To illuminate the present
through the past......that is really Really difficult. Walter
Benjamin did an incredible job of this....it is something I can
perhaps aspire to but never really achieve I think. I did have the
idea when I was making
Beyond, that
people today looked at digital media in such a banal way that
perhaps if they were inspired by how the people of the 19th century
were transformed and blown away by the birth of mechanical media,
then perhaps they would think in a more fantastic way about our new
tools. But I'm not so optimistic now. Perhaps some people will find
some relevance in my explorations of the past, I don't know.

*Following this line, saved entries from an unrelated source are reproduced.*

(** * OctoLightHA: the light controller of the OctoPrint plugin

    A shallow embedding of [octoprint_octolightHA/__init__.py] and the
    properties of its state reconciliation with the Home Assistant hub.

    The plugin object is a record of its two fields ([config], a Python
    dict, and [isLightOn]) together with the trace of everything the
    plugin did to the outside world: log lines, HTTP requests with the
    answer they got, sleeps and messages pushed to the UI clients.
    Python exceptions are results ([Raise]); [try]/[except] reifies them. *)

From Stdlib Require Import ZArith String Ascii List Bool Lia.
From stdpp Require Import base strings gmap list.

Open Scope string_scope.
Open Scope Z_scope.
Open Scope list_scope.

Set Warnings "-register-all".

(** ** Python values *)

(** The objects [response.json()] can return.  A dict decoded from JSON has
    string keys; it is kept as an association list in which the first
    binding of a key is the one the dict holds. *)
Inductive PyVal : Type :=
| PyNone
| PyBool (b : bool)
| PyInt (z : Z)
| PyFloat (mantissa exponent : Z)
| PyStr (s : string)
| PyList (l : list PyVal)
| PyDict (d : list (string * PyVal)).

(** The values a setting read by [reload_settings] can have: the three
    string settings come from [_settings.get], the flag from
    [_settings.get_boolean]; both give [None] for a value that is not set. *)
Inductive CfgVal : Type :=
| CfgStr (s : string)
| CfgBool (b : bool)
| CfgNone.

Inductive PyExn : Type :=
| IndexError
| KeyError
| TypeError
| AttributeError
| JSONDecodeError
| InvalidURL
| ConnectionError
| OtherException (name : string).

Inductive Res (A : Type) : Type :=
| Ok (a : A)
| Raise (e : PyExn).
Arguments Ok {A} a.
Arguments Raise {A} e.

Definition res_bind {A B} (r : Res A) (k : A -> Res B) : Res B :=
  match r with
  | Ok a => k a
  | Raise e => Raise e
  end.

(** Truth value of a setting ([bool(v)]). *)
Definition truthy (v : CfgVal) : bool :=
  match v with
  | CfgStr s => negb (String.eqb s EmptyString)
  | CfgBool b => b
  | CfgNone => false
  end.

(** Truth value of the cached light state ([True], [False] or [None]). *)
Definition state_truthy (st : option bool) : bool :=
  match st with
  | Some b => b
  | None => false
  end.

(** [==] on light states: [None] equals only [None]. *)
Definition state_eqb (a b : option bool) : bool :=
  match a, b with
  | Some x, Some y => Bool.eqb x y
  | None, None => true
  | _, _ => false
  end.

Definition state_to_py (st : option bool) : PyVal :=
  match st with
  | Some b => PyBool b
  | None => PyNone
  end.

(** [str(v)] as the f-strings of the URLs and of the header apply it. *)
Definition py_str (v : CfgVal) : string :=
  match v with
  | CfgStr s => s
  | CfgBool true => "True"
  | CfgBool false => "False"
  | CfgNone => "None"
  end.

(** [s.split(sep)] for a one-character separator: never an empty list. *)
Fixpoint split_char (sep : ascii) (s : string) : list string :=
  match s with
  | EmptyString => [EmptyString]
  | String c rest =>
      if Ascii.eqb c sep then EmptyString :: split_char sep rest
      else match split_char sep rest with
           | h :: t => String c h :: t
           | [] => [String c EmptyString]
           end
  end.

(** [v.split('.')]: only [str] has the method. *)
Definition py_split_dot (v : CfgVal) : Res (list string) :=
  match v with
  | CfgStr s => Ok (split_char "."%char s)
  | _ => Raise AttributeError
  end.

(** Index into a Python sequence, negative indices counting from the end. *)
Definition seq_index {A} (l : list A) (i : Z) : Res A :=
  let n := Z.of_nat (length l) in
  let j := if i <? 0 then i + n else i in
  if (0 <=? j) && (j <? n)
  then match nth_error l (Z.to_nat j) with
       | Some x => Ok x
       | None => Raise IndexError
       end
  else Raise IndexError.

Inductive Subscript : Type :=
| SubInt (i : Z)
| SubStr (k : string).

Fixpoint dict_get (d : list (string * PyVal)) (k : string) : option PyVal :=
  match d with
  | [] => None
  | (k', v) :: rest => if String.eqb k' k then Some v else dict_get rest k
  end.

(** [v[k]] on a decoded JSON value. *)
Definition py_getitem (v : PyVal) (k : Subscript) : Res PyVal :=
  match v, k with
  | PyList l, SubInt i => seq_index l i
  | PyList _, SubStr _ => Raise TypeError
  | PyStr s, SubInt i =>
      res_bind (seq_index (list_ascii_of_string s) i)
               (fun c => Ok (PyStr (String c EmptyString)))
  | PyStr _, SubStr _ => Raise TypeError
  | PyDict d, SubStr key =>
      match dict_get d key with
      | Some x => Ok x
      | None => Raise KeyError
      end
  | PyDict _, SubInt _ => Raise KeyError
  | _, _ => Raise TypeError
  end.

(** ** Source: module level *)

Definition CONFIG_ADDRESS : string := "address".
Definition CONFIG_API_KEY : string := "api_key".
Definition CONFIG_ENTITY_ID : string := "entity_id".
Definition CONFIG_VERIFY_CERTIFICATE : string := "verify_certificate".

(** [status == 'on']: only the string ['on'] compares equal to it. *)
Definition _parse_status (status : PyVal) : bool :=
  match status with
  | PyStr s => if String.eqb s "on" then true else false
  | _ => false
  end.

(** ** The outside world *)

Inductive Method : Type := GET | POST.

Record Request : Type := mkRequest {
  method : Method;
  url : string;
  headers : list (string * string);
  json : option PyVal;
  verify : CfgVal
}.

(** What [requests.get]/[requests.post] does: raise, or return a response
    whose body [response.json()] decodes ([None]: it is not JSON). *)
Inductive Outcome : Type :=
| NetRaise (e : PyExn)
| NetResponse (body : option PyVal).

Inductive Level : Type := DEBUG | INFO | WARNING | ERROR | EXCEPTION.

Inductive LogArg : Type :=
| AVal (v : PyVal)
| AErr (e : PyExn).

(** A log line is its level, the text of the source's format string and the
    values interpolated into it. *)
Inductive Event : Type :=
| EvLog (lvl : Level) (msg : string) (args : list LogArg)
| EvHttp (req : Request) (out : Outcome)
| EvSleep (secs : Z)
| EvPluginMessage (payload : PyVal).

Definition is_log (ev : Event) : bool :=
  match ev with
  | EvLog _ _ _ => true
  | _ => false
  end.

(** What a trace holds apart from the log lines. *)
Fixpoint effects (tr : list Event) : list Event :=
  match tr with
  | [] => []
  | ev :: rest => if is_log ev then effects rest else ev :: effects rest
  end.

(** The hub: its answer to a request may depend on everything the plugin did
    before, in particular on the earlier requests and on the time slept, but
    not on what the plugin wrote to its log. *)
Definition Hub : Type := list Event -> Request -> Outcome.

Record State : Type := mkState {
  config : gmap string CfgVal;
  isLightOn : option bool;
  trace : list Event
}.

Definition emit (evs : list Event) (w : State) : State :=
  mkState (config w) (isLightOn w) (trace w ++ evs).

(** ** The monad of the plugin's methods *)

Definition M (A : Type) : Type := Hub -> State -> Res A * State.

Definition ret {A} (a : A) : M A := fun _ w => (Ok a, w).

Definition bind {A B} (m : M A) (k : A -> M B) : M B :=
  fun hub w =>
    match m hub w with
    | (Ok a, w') => k a hub w'
    | (Raise e, w') => (Raise e, w')
    end.

Definition lift {A} (r : Res A) : M A := fun _ w => (r, w).

(** [try: m], the exception handed to the [except] clauses as a value. *)
Definition try_ {A} (m : M A) : M (Res A) :=
  fun hub w => let (r, w') := m hub w in (Ok r, w').

Declare Scope prog_scope.
Delimit Scope prog_scope with prog.
Notation "'let*' x ':=' c1 'in' c2" :=
  (bind c1 (fun x => c2))
  (at level 10, x pattern, c1 at level 100, c2 at level 200) : prog_scope.
Notation "'exec' c1 'in' c2" :=
  (bind c1 (fun _ => c2))
  (at level 10, c1 at level 100, c2 at level 200) : prog_scope.
Open Scope prog_scope.

Definition log (lvl : Level) (msg : string) (args : list LogArg) : M unit :=
  fun _ w => (Ok tt, emit [EvLog lvl msg args] w).

Definition get_config : M (gmap string CfgVal) := fun _ w => (Ok (config w), w).

Definition get_isLightOn : M (option bool) := fun _ w => (Ok (isLightOn w), w).

Definition set_isLightOn (st : option bool) : M unit :=
  fun _ w => (Ok tt, mkState (config w) st (trace w)).

(** [d[k]] on the config dict. *)
Definition cfg_getitem (cfg : gmap string CfgVal) (k : string) : Res CfgVal :=
  match cfg !! k with
  | Some v => Ok v
  | None => Raise KeyError
  end.

Definition config_getitem (k : string) : M CfgVal :=
  let* cfg := get_config in lift (cfg_getitem cfg k).

Definition request (req : Request) : M (option PyVal) :=
  fun hub w =>
    let out := hub (effects (trace w)) req in
    (match out with
     | NetRaise e => Raise e
     | NetResponse body => Ok body
     end, emit [EvHttp req out] w).

Definition requests_get (url : string) (headers : list (string * string))
    (verify : CfgVal) : M (option PyVal) :=
  request (mkRequest GET url headers None verify).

People
think virtual reality is a new idea but
really it dates back a
long way, at least to the phantasmagorias of the end of the 18trh
century where apparitions (actually lantern slides) projected onto
smoke terrified and enthralled audiences. Natalija A's hallucination
of being controlled by a mysterious electrical apparatus....(see my
Influencing Machine) still has all kinds of contemporary
relevance if that's want one wants to see. But my work is not
didactic, I'm not interesting in educating. I'm interested in
exploring......I'm interesting in conjuring up. I think of myself a
little bit like a medium, an interface between the present and past.
In what sense is
the body a "desiring machine". Do you see the human body like a kind
of projection/incarnation?
Do I think the body is a
"desiring machine". Well I've read Deleuse but I really don't know.
Do I think it is a
projection ? I don't think so, a body is just a body, but we
"project" ideas all the time. So projection in the cinematic sense
can be a rich metaphor. Bergson, Freud, in their different ways used
cinema as a metaphor for helping us to think about our conscious and
unconscious modes of thought. So I guess I'm using the cinematic
apparatus as well as using it also in a metaphorical way.
"Turing believed
that the mind could be encoded mathematically, that an electric
brain was theoretically quite possible, Wittgenstein thought just
the opposite." What is your opinion? Can the soul be digitalized?
I do believe that we
cannot simply be reduced to some physiological apparatuses, some
neurological electrical impulses, as I said I'm a "dualist".
I believe that there is
something called consciousness and that machines cannot have
consciousness. So of course I don't go along with Turing. A machine
might win a game of chess, but it can't "play" chess in the way we
understand this to mean... it has no consciousness of what it is
doing.
"I've always
secretly felt that making these QuickTime movies was more like
"casting a spell" that conventionally shooting a film." What
(exactly:) did you mean by that?
Casting a spell....well
very simply when I made my QuickTime movies with my little web cam,
I couldn't see what I was doing. I was often standing in front of
the camera (for scene where I used rear projection to put myself
into the movie) or I was moving objects or texts in front of the
camera or I was reading the narration as I was projecting with
multiple projectors. So as you can see I was very busy. I would just
turn on the web cam and then run around doing all these things kind
of blindly. Then I would turn off the camera and look at the
results....I never had any helpers, I was running around my tiny
apartment at one in the morning don't all these crazy things and
narrating at the top of my voice hoping that somehow my ideas would
be expressed in an image 120 x 160 pixels and 7 frames per second.
It really did feel a bit like casting a spell.